El nuevo Joker es símbolo de las cenizas de un arquetipo, reducido al esqueleto de una triste figura de cuyo nombre nadie se acuerda en la mancha de su aniversario.

El fin de la historia quiso convertirlo en la imagen kitsch del cuadro del típico payaso inofensivo y tristón, con dificultad para expresar cualquier emoción que no sea un mal chiste.

Al personaje lo ha abandonado el estado de bienestar, la sociedad del éxito, la franja prepotente de los aristócratas en el poder, la solidaridad de los “camaradas” del proletariado, la izquierda y la derecha.

Veamos en él a un representante de una mayoría silenciosa que explotan los políticos, cuando quieren elecciones, pero que han procurado ignorar en el centro de su toma de decisiones.

El Joker es el ciudadano al que nadie consulta para definir plan alguno. Irónicamente, la película que lo retrata será instrumentada por comunistas y capitalistas, aunque ambos sectores reciben críticas inclementes de la cinta, desde lo que se palpa en la desmitificación de las propuestas republicanas y demócratas.

Al progresismo, la historia de Arthur les lucirá como un guiño marxista de la lucha de pobres contra ricos, cuando en realidad expone la muy cruda verdad de cómo termina una república, de cómo se desploma una democracia moderna, para imponerse un régimen de descontrol y caos que se siente en las calles de las ciudades góticas de Ecuador, Venezuela y Hong Kong.

Aun así, la pobre madre enferma del protagonista se las ha arreglado, como puede, para brindarle una mínima educación con unos ciertos valores de empatía, que tal parecen que tampoco funcionan para mucho ante la liga de la injusticia de los tecnócratas como el señor Wayne, auténtico villano de la obra frente a la nobleza del esquizofrénico.

Guasón sonríe y siempre dibuja un rostro de felicidad, a pesar de ser hostigado, acosado, humillado, golpeado y burlado por los hombres anónimos de su misma condición.

El colmo llega, fuera de la sala, en la impostura de colegas de la crítica que han optado por desconocer el impacto del filme, al tomarlo por una versión aséptica de un cómic, que linda con la solemnidad del arte del cine enemigo y de la propia negación del género.

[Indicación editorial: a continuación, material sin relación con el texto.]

(* ===== verification/Programs.v ===== *)
(** * Programs: interaction with an environment

    The migration actions talk to the cluster, the terminal and the disk and
    decide what to do next from the answers.  A program is the tree of its
    questions: [Ask c k] asks [c] and goes on with the answer.  An environment
    runs a program to its result and transcript.  A monitor is an automaton
    over questions and answers; [obeys] says that a program never asks what
    the monitor forbids, whatever the answers, and what its result satisfies. *)
From S2P Require Import Prelude.

Section Programs.
Context {command : Type} {answer : command → Type}.

(** [Diverge] is a loop that ran out of fuel. *)
Inductive Prog (A : Type) : Type :=
| Ret (a : A)
| Ask (c : command) (k : answer c → Prog A)
| Diverge.
Arguments Ret {A} a.
Arguments Ask {A} c k.
Arguments Diverge {A}.

Fixpoint prog_bind {A B} (p : Prog A) (f : A → Prog B) : Prog B :=
  match p with
  | Ret a => f a
  | Ask c k => Ask c (λ x, prog_bind (k x) f)
  | Diverge => Diverge
  end.

Definition ask (c : command) : Prog (answer c) := Ask c Ret.

(** ** Running *)
Definition exchange : Type := { c : command & answer c }.

Section Run.
Context {S : Type} (env : ∀ c, S → answer c * S).

(** The result, if the program does not diverge, the exchanges in order and
    the state of the environment afterwards. *)
Fixpoint exec {A} (p : Prog A) (s : S) : option A * list exchange * S :=
  match p with
  | Ret a => (Some a, [], s)
  | Diverge => (None, [], s)
  | Ask c k =>
      let '(x, s') := env c s in
      let '(r, tr, s'') := exec (k x) s' in
      (r, existT c x :: tr, s'')
  end.
Definition result_of {A} (p : Prog A) (s : S) : option A := (exec p s).1.1.
Definition transcript {A} (p : Prog A) (s : S) : list exchange := (exec p s).1.2.
Definition final_state {A} (p : Prog A) (s : S) : S := (exec p s).2.
End Run.

(** ** Monitors *)
Section Monitor.
Context {T : Type} (allowed : T → command → Prop) (next : T → ∀ c, answer c → T).

Fixpoint obeys {A} (p : Prog A) (t : T) (Q : A → T → Prop) : Prop :=
  match p with
  | Ret a => Q a t
  | Ask c k => allowed t c ∧ ∀ x, obeys (k x) (next t c x) Q
  | Diverge => True
  end.

(** A transcript the monitor accepts, and the state it ends in. *)
Fixpoint accepts (t : T) (tr : list exchange) : Prop :=
  match tr with
  | [] => True
  | existT c x :: tr' => allowed t c ∧ accepts (next t c x) tr'
  end.
Definition observe (t : T) (tr : list exchange) : T := foldl (λ t e, next t (projT1 e) (projT2 e)) t tr.

Lemma obeys_mono {A} (p : Prog A) t (Q Q' : A → T → Prop) :
  obeys p t Q → (∀ a t', Q a t' → Q' a t') → obeys p t Q'.
Proof.
  revert t. induction p as [a|c k IH|]; intros t Hp HQ; simpl in *; [auto| |done].
  destruct Hp as [Ha Hk]. split; [done|]. intros x. by apply IH.
Qed.

Lemma obeys_bind {A B} (p : Prog A) (f : A → Prog B) t Q :
  obeys p t (λ a t', obeys (f a) t' Q) → obeys (prog_bind p f) t Q.
Proof.
  revert t. induction p as [a|c k IH|]; intros t Hp; simpl in *; [done| |done].
  destruct Hp as [Ha Hk]. split; [done|]. intros x. by apply IH.
Qed.

(** Obedience is about every run: the transcript is accepted, and the result
    satisfies the postcondition in the state the monitor reaches. *)
Lemma obeys_exec {S A} (env : ∀ c, S → answer c * S) (p : Prog A) t Q s :
  obeys p t Q →
  accepts t (transcript env p s) ∧
  ∀ a, result_of env p s = Some a → Q a (observe t (transcript env p s)).
Proof.
  unfold transcript, result_of. revert t s.
  induction p as [a|c k IH|]; intros t s Hp; simpl in *; [by split; [|intros ? [= <-]]| |done].
  destruct Hp as [Ha Hk]. destruct (env c s) as [x s'].
  specialize (IH x (next t c x) s' (Hk x)). destruct (exec env (k x) s') as [[r tr] s'']. simpl in *.
  destruct IH as [Hacc HQ]. by split.
Qed.
End Monitor.

Lemma accepts_Forall {T} (allowed : T → command → Prop) (next : T → ∀ c, answer c → T) (P : command → Prop) t (tr : list exchange) :
  (∀ t c, allowed t c → P c) → accepts allowed next t tr → Forall (λ e, P (projT1 e)) tr.
Proof.
  intros HP. revert t. induction tr as [|[c x] tr IH]; intros t Hacc; [constructor|]. destruct Hacc as [Hc Hacc].
  constructor; [by eapply HP|by eapply IH].
Qed.

(** The monitor without memory: every question the program can ask
    satisfies [P]. *)
Definition asks_only {A} (P : command → Prop) (p : Prog A) : Prop :=
  obeys (λ _, P) (λ _ _ _, ()) p () (λ _ _, True).

Lemma asks_only_transcript {S A} (env : ∀ c, S → answer c * S) P (p : Prog A) s :
  asks_only P p → Forall (λ e, P (projT1 e)) (transcript env p s).
Proof.
  intros Hp. destruct (obeys_exec _ _ env p () _ s Hp) as [Hacc _]. revert Hacc. generalize (transcript env p s).
  induction l as [|[c x] tr IH]; [done|]. simpl. intros [Hc Hacc]. constructor; [done|by apply IH].
Qed.

(** Programs that always return: they have no [Diverge]. *)
Fixpoint converges {A} (p : Prog A) : Prop :=
  match p with
  | Ret _ => True
  | Ask c k => ∀ x, converges (k x)
  | Diverge => False
  end.

Lemma converges_exec {S A} (env : ∀ c, S → answer c * S) (p : Prog A) s :
  converges p → is_Some (result_of env p s).
Proof.
  unfold result_of. revert s. induction p as [a|c k IH|]; intros s Hp; simpl in *; [by eexists| |done].
  destruct (env c s) as [x s']. specialize (IH x s' (Hp x)). by destruct (exec env (k x) s') as [[r tr] s''].
Qed.

Lemma converges_bind {A B} (p : Prog A) (f : A → Prog B) :
  converges p → (∀ a, converges (f a)) → converges (prog_bind p f).
Proof. induction p; simpl; auto. Qed.

Lemma exec_bind {S A B} (env : ∀ c, S → answer c * S) (p : Prog A) (f : A → Prog B) s :
  exec env (prog_bind p f) s =
  match exec env p s with
  | (Some a, tr, s') => let '(r, tr', s'') := exec env (f a) s' in (r, (tr ++ tr')%list, s'')
  | (None, tr, s') => (None, tr, s')
  end.
Proof.
  revert s. induction p as [a|c k IH|]; intros s; simpl; [by destruct (exec env (f a) s) as [[??]?]| |done].
  destruct (env c s) as [x s']. rewrite IH. destruct (exec env (k x) s') as [[[a|] tr] s'']; [|done].
  by destruct (exec env (f a) s'') as [[??]?].
Qed.
End Programs.
Arguments Prog {command} answer A.
Arguments Ret {command answer A} a.
Arguments Ask {command answer A} c k.
Arguments Diverge {command answer A}.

Más improductivo resulta detenerse a contestar a las múltiples firmas diluidas que despachan el tema con argumentos flojos de moral y luces.

Váyanse a quejar con algún comisario de la censura del CNAC y que de paso les expliquen por qué prohibieron el estreno de Infección en la cartelera.

Al final, ha tenido sentido esperar por un largometraje como Joker en un año de una aburrida nostalgia, de una consoladora mirada consensual y negociadora que encumbra vacuidades efímeras como Green Book en el Oscar.

A lo sumo, consentiría que la contracultura y la rebeldía suponen una estrategia que ha aprovechado la industria, por décadas. De repente, el asunto comenzó con el Hollywood de los autores de los setenta, que inspiran la sedición estética del terrorista que Joaquin Phoenix ha logrado erigir en un emblema de la gracia y la libertad del arte iconoclasta.

Después de todo, que no nos roben la victoria del indecente, del perverso, del irresistible, del tragicómico, del monstruoso, del psicótico arlequín que ha recuperado la dignidad de una era perdida, de un milenio que pensó que el futuro estaba en la racionalidad de los caballeros oscuros que nos trajeron de vuelta al infierno, en medio de sus contradicciones.

Déjenme celebrar que Joker me permita soñar con el cine, de conciencia expandida, como antes lo hicieron La naranja mecánica, Taxi Driver, El exorcista y Atrapado sin salida.

La broma macabra de 2019 es que una película plantee el ascenso de un reinado de guasones, de outsiders, de resistentes, de desordenados que se hartaron de la hipocresía, del juego.

La complejidad psicoanalítica nos conduce por una lectura de carácter inverso.

Es obvio que el Joker es el único cuerdo en un mundo de locos.

El presente lo contagió de una sonrisa nerviosa que constituye el cementerio y a la vez el ave fénix para el desarrollo del cine de superhéroes.

En síntesis, una distopía anarquista que hace honores a Chaplin y Fellini.